# Best Maps / GPS's for ND Upland Hunting



## ChukarBob (Sep 4, 2006)

Although I've been hunting North Dakota upland birds for over 20 years, I've never been fully satisfied with the DeLorme Gazetteer for North Dakota, which I've relied on most of that time. When we drive gravel roads with unmarked intersections, or venture onto "2-tracks" looking for a patch of cover likely to hold a bird or two, the DeLorme atlas does not always provide much guidance. Beyond simply knowing where we are on the maps we have available, it would be great to be able to return to the great hunting spots that we sometimes bump into.

While I treasure the ND hunting experience, esp. the rural landscapes chock full of abandoned homesteads, rolling ag lands, and wetlands, it isn't always easy to find my way around.

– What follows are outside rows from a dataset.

Section loop.
Context (s : kstate) (LS : Z -> list addr) (me pcb : addr) (b : pcb_t) (ts : list addr).
Context (Hsc : scheduled s LS me) (Hb : get_pcb (ctl s) pcb = Some b) (Hts : threads_of (ctl s) b ts).
Context (Hall : forall q, q ∈ ts -> q <> me -> exists i, list_index i /\ i <> TERMINATED_STATE /\ q ∈ LS i).
#[local] Abbreviation others l := (filter (fun q => q <> me) l).

#[local] Abbreviation kill_round := (terminate_round me pcb).

Lemma kill_step dn node todo s1 LS1 : ts = dn ++ node :: todo -> killed s LS me (others dn) s1 LS1 ->
  exists s2 LS2, when (bool_decide (node <> me)) (ctl_op (alter_state node TERMINATED_STATE None);; mret tt) s1 = Done tt s2 /\
    killed s LS me (others (dn ++ [node])) s2 LS2.
Proof.
  intros He Hk. rewrite filter_app. destruct (decide (node = me)) as [->|Hn].
  - rewrite bool_decide_false by tauto. exists s1, LS1. split; [done|]. rewrite filter_cons, decide_False by tauto. cbn. by rewrite app_nil_r.
  - rewrite bool_decide_true by done. rewrite filter_cons, decide_True by done. cbn [when].
    destruct (Hall node) as (i & Hi & Hit & Hin); [rewrite He; set_solver|done|].
    destruct (killed_one s LS me (others dn) s1 LS1 node i Hk) as (s2 & LS2 & H1 & H2); try done.
    + intros [_ Hd]%list_elem_of_filter. destruct Hts as [(Hnd & _) _]. rewrite He in Hnd.
      apply NoDup_app in Hnd as (_ & Hnd & _). apply (Hnd node Hd). left.
    + intros ->. rewrite (sc_running _ _ _ Hsc) in Hin. by apply list_elem_of_singleton in Hin.
    + kstep H1. by exists s2, LS2.
Qed.

Lemma kill_round_ok dn node todo s1 LS1 : ts = dn ++ node :: todo -> killed s LS me (others dn) s1 LS1 ->
  exists s2 LS2, kill_round node s1 = Done (match todo with [] => inr tt | x :: _ => inl x end) s2 /\
    killed s LS me (others (dn ++ [node])) s2 LS2.
Proof.
  intros He Hk. destruct (kill_step dn node todo s1 LS1 He Hk) as (s2 & LS2 & H1 & H2). exists s2, LS2. split; [|done].
  unfold terminate_round. kstep H1. pose proof H2 as [_ _ _ _ Hp Hn _]. destruct Hts as [Hr Hf].
  assert (Hr2 : ring (cells (tcbs (ctl s2))) ts) by by eapply same_threads_ring. rewrite He in Hr2.
  destruct (ring_next_node _ _ _ _ Hr2) as (n & Hnode & Hnext). rewrite <-He in Hnext, Hr2.
  kstep (ctl_get_ok (fun c => cells (tcbs c) !! node) s2 _ Hnode).
  assert (Hb2 : get_pcb (ctl s2) pcb = Some b) by (unfold get_pcb; by rewrite Hp). kstep (pcb_at_ok _ _ _ Hb2).
  rewrite Hnext, Hf. destruct todo as [|y todo]; cbn [head default from_option]; [by rewrite decide_True|].
  unfold id. rewrite decide_False; [done|]. intros Hy. destruct Hr2 as (Hnd & _). rewrite He in Hnd, Hy.
  rewrite NoDup_app in Hnd. destruct Hnd as (_ & Hd & Hnd). destruct dn as [|d dn]; cbn in Hy.
  - subst y. apply NoDup_cons in Hnd as [Hnd _]. apply Hnd. left.
  - subst y. apply (Hd d); [left|]. right. left.
Qed.

Lemma kill_rounds todo : forall dn node s1 LS1, ts = dn ++ node :: todo -> killed s LS me (others dn) s1 LS1 ->
  exists n x s2 s3 LS3, (n <= length todo)%nat /\ steps kill_round n node s1 x s2 /\ kill_round x s2 = Done (inr tt) s3 /\
    killed s LS me (others ts) s3 LS3.
Proof.
  induction todo as [|y todo IH]; intros dn node s1 LS1 He Hk; destruct (kill_round_ok _ _ _ _ _ He Hk) as (s2 & LS2 & H1 & H2).
  - exists 0%nat, node, s1, s2, LS2. split; [done|]. split; [constructor|]. split; [done|]. by rewrite He.
  - destruct (IH (dn ++ [node]) y s2 LS2) as (n & x & s3 & s4 & LS4 & H3 & H4 & H5 & H6); [by rewrite He, <-app_assoc|done|].
    exists (S n), x, s3, s4, LS4. split; [cbn; lia|]. split; [by econstructor|done].
Qed.

Lemma terminate_others_ok : me ∈ ts -> Z.of_nat (length ts) < 2 ^ 31 ->
  exists s' LS', terminate_others me pcb s = Done tt s' /\ killed s LS me (others ts) s' LS'.
Proof.
  intros Hin Hlen. unfold terminate_others. kstep (pcb_at_ok _ _ _ Hb). destruct Hts as [_ Hf].
  assert (exists x todo, ts = x :: todo) as (x & todo & Ets) by (destruct ts; [by apply elem_of_nil in Hin|by do 2 eexists]). rewrite Hf.
  destruct (kill_rounds todo [] x s LS) as (n & y & s2 & s3 & LS3 & H1 & H2 & H3 & H4); [done|by apply killed_none|].
  exists s3, LS3. split; [|done]. rewrite Ets. change (front_of (x :: todo)) with x.
  apply (loop_end kill_round 32 n x s y s2 tt s3); [|exact H2|exact H3].
  apply Nat2Z.inj_lt. rewrite Nat2Z.inj_pow. rewrite Ets in Hlen. cbn [length] in Hlen. change (Z.of_nat 2 ^ Z.of_nat 32) with (2 ^ 32). lia.
Qed.

End loop.

(** ** The call *)

Lemma live_none c l : (forall q, q ∈ l -> state_of c q = TERMINATED_STATE) -> live c l = [].
Proof.
  induction l as [|x l IH]; intros H; [done|]. unfold live. rewrite filter_cons, decide_False by (intros Hx; apply Hx, H; left).
  apply IH. intros q Hq. apply H. by right.
Qed.

Lemma live_only c ts me : NoDup ts -> me ∈ ts -> state_of c me <> TERMINATED_STATE ->
  (forall q, q ∈ ts -> q <> me -> state_of c q = TERMINATED_STATE) -> length (live c ts) = 1%nat.
Proof.
  intros Hnd Hin Hme Ho. apply list_elem_of_split in Hin as (l1 & l2 & ->). apply NoDup_app in Hnd as (_ & Hd & Hnd).
  apply NoDup_cons in Hnd as [Hnd _]. unfold live. rewrite filter_app, filter_cons, decide_True by done.
  change (length (live c l1 ++ me :: live c l2) = 1%nat). rewrite !live_none; [done| |]; intros q Hq; apply Ho; set_solver.
Qed.

(** A change of one process block. *)
Lemma upd_pcb_scheduled s LS me p f c b : get_pcb (ctl s) p = Some b -> upd_pcb p f (ctl s) = Some c -> scheduled s LS me ->
  scheduled (with_ctl c s) LS me /\ get_pcb c p = Some (f b) /\ tcbs c = tcbs (ctl s).
Proof.
  intros Hb Hc [[(ns & [A1 A2 A3 A4 A5 A6]) Hok] Hr Hp]. destruct (upd_pcb_other p f _ _ p b Hc Hb) as (Ec & Hg & _).
  assert (Et : tcbs c = tcbs (ctl s)) by by rewrite Ec. assert (El : links c = links (ctl s)) by by rewrite Ec.
  assert (Eh : thread_lists c = thread_lists (ctl s)) by by rewrite Ec.
  split; [|done]. split; [split|done|]; cbn [ctl with_ctl].
  - exists ns. split; rewrite ?El, ?Eh; try done. intros i Hi. unfold thread_list. rewrite Eh. by apply A4.
  - unfold get_tcb. rewrite Et. exact Hok.
  - intros i q tq Hi Hq Ht. unfold get_tcb in Ht. rewrite Et in Ht. specialize (Hp i q tq Hi Hq Ht).
    destruct (upd_pcb_other p f _ _ (tcb_pcb tq) b Hc Hb) as (_ & _ & Ho). destruct (decide (tcb_pcb tq = p)) as [->|Hne]; [by eexists|].
    by rewrite Ho.
Qed.

Section call.
Context `{Platform} (s : kstate) (LS : Z -> list addr) (me : addr) (t : tcb_t) (b : pcb_t) (ts : list addr).
Context (Hca : caller s LS me t b ts) (Hpcb : tcb_pcb t <> NULL) (Hin : me ∈ ts) (Hlen : Z.of_nat (length ts) < 2 ^ 31).
Context (Hall : forall q, q ∈ ts -> exists i, list_index i /\ i <> TERMINATED_STATE /\ q ∈ LS i).
#[local] Abbreviation X := (filter (fun q => q <> me) ts).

What maps and GPS's do other upland hunters find useful for find their way through the ND upland hunting landscape?


----------



## oldfireguy (Jun 23, 2005)

Guys at my camp all run ND Trax from Kirsch Outdoor Products.
It works real well in my Garmin 1450.


----------



## ChukarBob (Sep 4, 2006)

Thanks for the recommendation.

Looks like TRAX will be the map system I load onto my soon to arrive Garmin Oregon 450 (great price at Cabelas right now -- $150 plus free shipping). Haven't found anything better out there and the TRAX program looks like a good one. Hopefully this will take the guesswork out of -- "Where did we get up all those roosters in that big slough area that had stubble and sunflower fields all around it."


----------